Security News > 2021 > January > Vulnerabilities Can Allow Hackers to Create Backdoors in Comtrol Industrial Gateways
Several vulnerabilities have been identified in Pepperl+Fuchs Comtrol IO-Link Master industrial gateways, including flaws that researchers claim can be exploited to gain root access to a device and create backdoors.
A researcher at Austria-based cybersecurity consultancy SEC Consult discovered five types of vulnerabilities in Pepperl+Fuchs Comtrol industrial products, including cross-site request forgery, reflected cross-site scripting, blind command injection, and denial-of-service issues.
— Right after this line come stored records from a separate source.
(* ===== verification/GwTransmit.v ===== *)
(** * Transmission on the RS-422 line

    Waiting for notifications, waiting for the end of a transmission,
    forwarding a command and the power-on ping test: that they end, what they
    send and what state they leave, while interrupts and the other tasks run. *)
From S2P Require Import Prelude Crc16 Protocol StreamParser RxRing GwDiag GwRs422 GwForwarding.
From S2P Require Export GwLogic.
Local Open Scope Z_scope.

(** ** What is assumed of the hardware and the other tasks *)

(** The frames handed to the UART, as the hardware state remembers them. *)
Class UartLog D `{!World D} := {
  uart_log : D -> list (list Z);
  uart_log_tx tx d : uart_log (uart_transmit_it tx d).2 = uart_log d ++ [tx];
  uart_tx_status tx d : 0 <= (uart_transmit_it tx d).1
}.

(** Variables that only the RS-422 task writes: the tests of the power-on run,
    and the account of transmissions. *)
Definition test_vars : list gvar :=
  map Rs422Var [g_rs422_test_total; g_rs422_test_success; g_rs422_test_fail].
Definition count_vars : list gvar :=
  map Rs422Var [g_rs422_tx_complete_count; g_rs422_tx_error_count;
    g_rs422_tx_timeout_count; g_rs422_tx_busy_count].
Definition quiet_vars : list gvar := count_vars ++ test_vars.
Definition tx_vars : list gvar := Rs422Var g_rs422_tx_busy :: quiet_vars.

Definition flag_range (z : Z) : Prop := 0 <= z < 2147483648.

(** The RS-422 task's notification was left alone, or flags were set before
    the [horizon]. *)
Definition notif_step {D} (horizon : nat) (g g' : gateway D) : Prop :=
  notif_of g' RS422Task = notif_of g RS422Task \/
  (epoch g < horizon)%nat /\
  exists f, flag_range f /\ notif_of g' RS422Task = notify_set_bits f (notif_of g RS422Task).

Definition rs422_packet (p : pvar) : bool :=
  match p with
  | g_rs422_ping_packet | g_rs422_command_packet | g_rs422_received_packet => true
  | _ => false
  end.

(** A kernel call: interrupts push bytes and set flags, the other tasks set
    flags; none of them touches what belongs to this task. *)
Record rs_step {D} `{!World D} `{!UartLog D} (horizon : nat) (g g' : gateway D) : Prop := {
  rs_epoch : epoch g' = S (epoch g);
  rs_ring : isr_ring horizon g g';
  rs_notif : notif_step horizon g g';
  rs_vars : same_vars tx_vars g g';
  rs_packets p : rs422_packet p = true -> packet_of g' p = packet_of g p;
  rs_frame : array_of g' g_rs422_tx_frame = array_of g g_rs422_tx_frame;
  rs_log : uart_log (hw g') = uart_log (hw g)
}.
In an advisory published on January 4, Pepperl+Fuchs said the vulnerabilities can allow remote attackers to gain access to the targeted device, execute "Any program," and obtain information.
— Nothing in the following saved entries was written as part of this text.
Lemma do_accounted e l : accounted l -> accounted (line_do e l).2.
Proof.
  intros H. destruct e as [isrflags rdr|tx|r n]; cbn [line_do snd]; [| |done].
  - destruct (outgoing_interrupt isrflags rdr l) as [E1|[E1 _]].
    + by apply (accounted_same l).
    + by apply (accounted_same (line_sends isrflags l)), sends_accounted.
  - unfold line_transmit. destruct (phase l) eqn:Ep; [|done|done]. destruct tx as [|b tx]; [done|].
    unfold accounted in H. rewrite Ep in H. destruct H as [E1 E2]. exists (given l), []. cbn. by rewrite app_nil_r.
Qed.
Lemma run_accounted es l : accounted l -> accounted (line_run es l).2.
Proof.
  revert l. induction es as [|e es IH]; intros l H; [done|]. cbn [line_run].
  apply (do_accounted e) in H. destruct (line_do e l) as [r l1]. specialize (IH l1 H).
  by destruct (line_run es l1).
Qed.

Lemma accounted_wire l : accounted l -> exists part, wire l = concat (take (completed l) (given l)) ++ part.
Proof.
  unfold accounted. destruct (phase l).
  - intros [-> ->]. exists []. by rewrite firstn_all, app_nil_r.
  - intros (fs & pre & -> & -> & ->). exists pre. by rewrite take_app_length.
  - intros (fs & f & -> & -> & ->). exists f. rewrite take_app_length, concat_app. cbn. by rewrite app_nil_r.
Qed.

Lemma accounted_rest l : accounted l -> exists rest, concat (given l) = wire l ++ rest.
Proof.
  unfold accounted. destruct (phase l) as [|bs|].
  - intros [_ ->]. exists []. by rewrite app_nil_r.
  - intros (fs & pre & -> & _ & ->). exists bs. rewrite concat_app. cbn. by rewrite app_nil_r, app_assoc.
  - intros (fs & f & -> & _ & ->). exists []. by rewrite app_nil_r.
Qed.
Lemma frame_on_wire l before tx after :
  accounted l -> given l = before ++ [tx] ++ after -> (length before < completed l)%nat ->
  exists later, wire l = concat before ++ tx ++ later.
Proof.
  intros H Hg Hc. destruct (accounted_wire l H) as [part ->]. rewrite Hg.
  replace (completed l) with (length before + S (completed l - length before - 1))%nat by lia.
  rewrite firstn_app_2. cbn [app take firstn]. rewrite concat_app. cbn [concat]. rewrite <- !app_assoc. by eexists.
Qed.

(** Interrupts that serve the transmitter: nothing received, no error, and
    the transmitter is ready for more. *)
Definition serves (e : uart_event) : bool :=
  match e with
  | Interrupt isrflags _ =>
      match error_flags isrflags with [] => negb (has isrflags USART_ISR_RXNE_RXFNE) | _ => false end &&
      has isrflags USART_ISR_TXE_TXFNF && has isrflags USART_ISR_TC
  | _ => false
  end.
Definition served (es : list uart_event) : nat := length (filter (fun e => serves e = true) es).
Definition work (p : tx_phase) : nat := match p with Idle => 0 | Sending bs => length bs + 2 | Draining => 1 end.

(** From [l] to [l'] nothing was taken back, and [n] times the transmitter
    was served. *)
Definition progress (n : nat) (l l' : rs422_line) : Prop :=
  given l `prefix_of` given l' /\ (completed l <= completed l')%nat /\
  (phase l <> Idle ->
   (completed l < completed l')%nat \/ phase l' <> Idle /\ (work (phase l') + n <= work (phase l))%nat).

Lemma progress_same l l' : outgoing l' = outgoing l -> progress 0 l l'.
Proof.
  intros [= E1 E2 E3 E4]. unfold progress. rewrite E1, E2, E3. split; [done|]. split; [done|]. intros H. right. split; [done|lia].
Qed.
Lemma progress_outgoing n l l1 l' : outgoing l' = outgoing l1 -> progress n l l1 -> progress n l l'.
Proof. intros [= E1 E2 E3 E4]. unfold progress. by rewrite E1, E2, E3. Qed.
Lemma progress_trans n m l1 l2 l3 : progress n l1 l2 -> progress m l2 l3 -> progress (n + m) l1 l3.
Proof.
  intros (G1 & C1 & W1) (G2 & C2 & W2). split; [by etrans|]. split; [lia|]. intros H.
  destruct (W1 H) as [?|[H2 ?]]; [left; lia|]. destruct (W2 H2) as [?|[H3 ?]]; [left; lia|right]. split; [done|lia].
Qed.

Lemma sends_progress isrflags l :
  progress (if has isrflags USART_ISR_TXE_TXFNF && has isrflags USART_ISR_TC then 1 else 0) l (line_sends isrflags l).
Proof.
  unfold line_sends. destruct (phase l) as [|[|b bs]|] eqn:Ep.
  - split; [done|]. split; [done|]. by rewrite Ep.
  - destruct (has isrflags USART_ISR_TXE_TXFNF); cbn [andb]; [|by apply progress_same].
    split; [done|]. split; [done|]. intros _. right. split; [done|]. rewrite Ep. cbn. destruct (has _ _); lia.
  - destruct (has isrflags USART_ISR_TXE_TXFNF); cbn [andb]; [|by apply progress_same].
    split; [done|]. split; [done|]. intros _. right. split; [done|]. rewrite Ep. cbn. destruct (has _ _); lia.
  - destruct (has isrflags USART_ISR_TC); [|rewrite andb_false_r; by apply progress_same].
    eapply progress_outgoing; [apply outgoing_signal|]. split; [done|]. split; [cbn; lia|]. intros _. left. cbn. lia.
Qed.

Lemma do_progress e l : progress (if serves e then 1 else 0) l (line_do e l).2.
Proof.
  destruct e as [isrflags rdr|tx|r n]; cbn [line_do snd serves].
  - pose proof (sends_progress isrflags l) as Hs.
    destruct (outgoing_interrupt isrflags rdr l) as [E1|(E1 & Hf & Hr)].
    + unfold line_interrupt in *. destruct (error_flags isrflags); [|cbn [andb]; by apply progress_same].
      destruct (has isrflags USART_ISR_RXNE_RXFNE); [by apply progress_same|done].
    + rewrite Hf, Hr. cbn [negb andb]. by eapply progress_outgoing.
  - unfold line_transmit. destruct (phase l) eqn:Ep; [|by apply progress_same|by apply progress_same].
    destruct tx; [by apply progress_same|]. split; [by eexists|]. split; [done|]. by rewrite Ep.
  - by apply progress_same.
Qed.
Lemma run_progress es l : progress (served es) l (line_run es l).2.
Proof.
  revert l. induction es as [|e es IH]; intros l; [by apply progress_same|]. cbn [line_run].
  pose proof (do_progress e l) as H1. destruct (line_do e l) as [r l1]. specialize (IH l1).
  destruct (line_run es l1) as [rs l2]. cbn [snd] in *.
  replace (served (e :: es)) with ((if serves e then 1 else 0) + served es)%nat; [by eapply progress_trans|].
  unfold served. rewrite filter_cons. case_decide as Hd; [by rewrite Hd|]. by rewrite (not_true_is_false _ Hd).
Qed.

(** The frames that were accepted, by the results of the run. *)
Fixpoint accepted (es : list uart_event) (rs : list Z) : list (list Z) :=
  match es, rs with
  | Transmit tx :: es, r :: rs => if r =? HAL_OK then tx :: accepted es rs else accepted es rs
  | _ :: es, _ :: rs => accepted es rs
  | _, _ => []
  end.
Lemma run_given es l : let '(rs, l') := line_run es l in given l' = given l ++ accepted es rs.
Proof.
  revert l. induction es as [|e es IH]; intros l; [by cbn; rewrite app_nil_r|]. cbn [line_run].
  assert (given (line_do e l).2 = given l ++ match e with
    | Transmit tx => if (line_do e l).1 =? HAL_OK then [tx] else [] | _ => [] end) as He.
  { destruct e as [isrflags rdr|tx|r n]; cbn [line_do fst snd]; [|unfold line_transmit|by rewrite app_nil_r].
    - rewrite app_nil_r. destruct (outgoing_interrupt isrflags rdr l) as [[= _ -> _ _]|[[= _ -> _ _] _]]; [done|].
      unfold line_sends, signal. destruct (phase l) as [|[]|]; try done; destruct (has _ _); try done.
      cbn. by destruct (task_known l).
    - destruct (phase l); [destruct tx|..]; cbn; by rewrite ?app_nil_r. }
  destruct (line_do e l) as [r l1]. cbn [fst snd] in He. specialize (IH l1). destruct (line_run es l1) as [rs l2].
  rewrite IH, He, <- app_assoc. f_equal. destruct e as [isrflags rdr|tx|r' n]; cbn; try done. by destruct (r =? HAL_OK).
Qed.
(** C12: The HAL's UART driver implements the line.  Once the driver is
    initialised and the gateway has started to receive, whatever sequence of
    interrupts - with any flags but the two that the configuration excludes -,
    frames handed over and other code follows: no branch outside the
    configured mode is entered, each frame handed over is answered as the line
    answers it, and afterwards the handle, the registers, the receive ring,
    the error count and the task's notification are those of the line: every
    byte that arrived was put into the ring, every interrupt with an error
    counted once and its flags cleared, and the receiver is armed again. *)
Theorem uart_driver_refines_line l g es :
  agrees stopped l g -> Forall event_ok es ->
  wp (st ← GwMonad.HAL_UART_Receive_IT; rs ← uart_run es; mret (st, rs))
    (fun '(st, rs) g' =>
       let '(rs', l') := line_run es l in
       st = HAL_OK /\ rs = rs' /\ agrees ready l' g') g.
Proof.
  intros A Hes. apply wp_bind. eapply wp_mono; [by apply receive_ok|]. intros st g1 [-> A1]. apply wp_bind.
  eapply wp_mono; [by apply run_ok|]. intros rs g2 H. apply wp_ret. cbv beta in *. destruct (line_run es l). by destruct H.
Qed.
Johannes Greil, principal security consultant and head of the SEC Consult Vulnerability Lab, told SecurityWeek that if an attacker can gain access to one of the affected Comtrol devices - for example, by using an XSS attack or password guessing - they may be able to execute commands on the device with root privileges and implement persistent backdoors.
Learn more about vulnerabilities in industrial systems at SecurityWeek's ICS Cyber Security Conference and SecurityWeek's Security Summits virtual event series.
IO-Link is an industrial communications protocol used for digital sensors and actuators.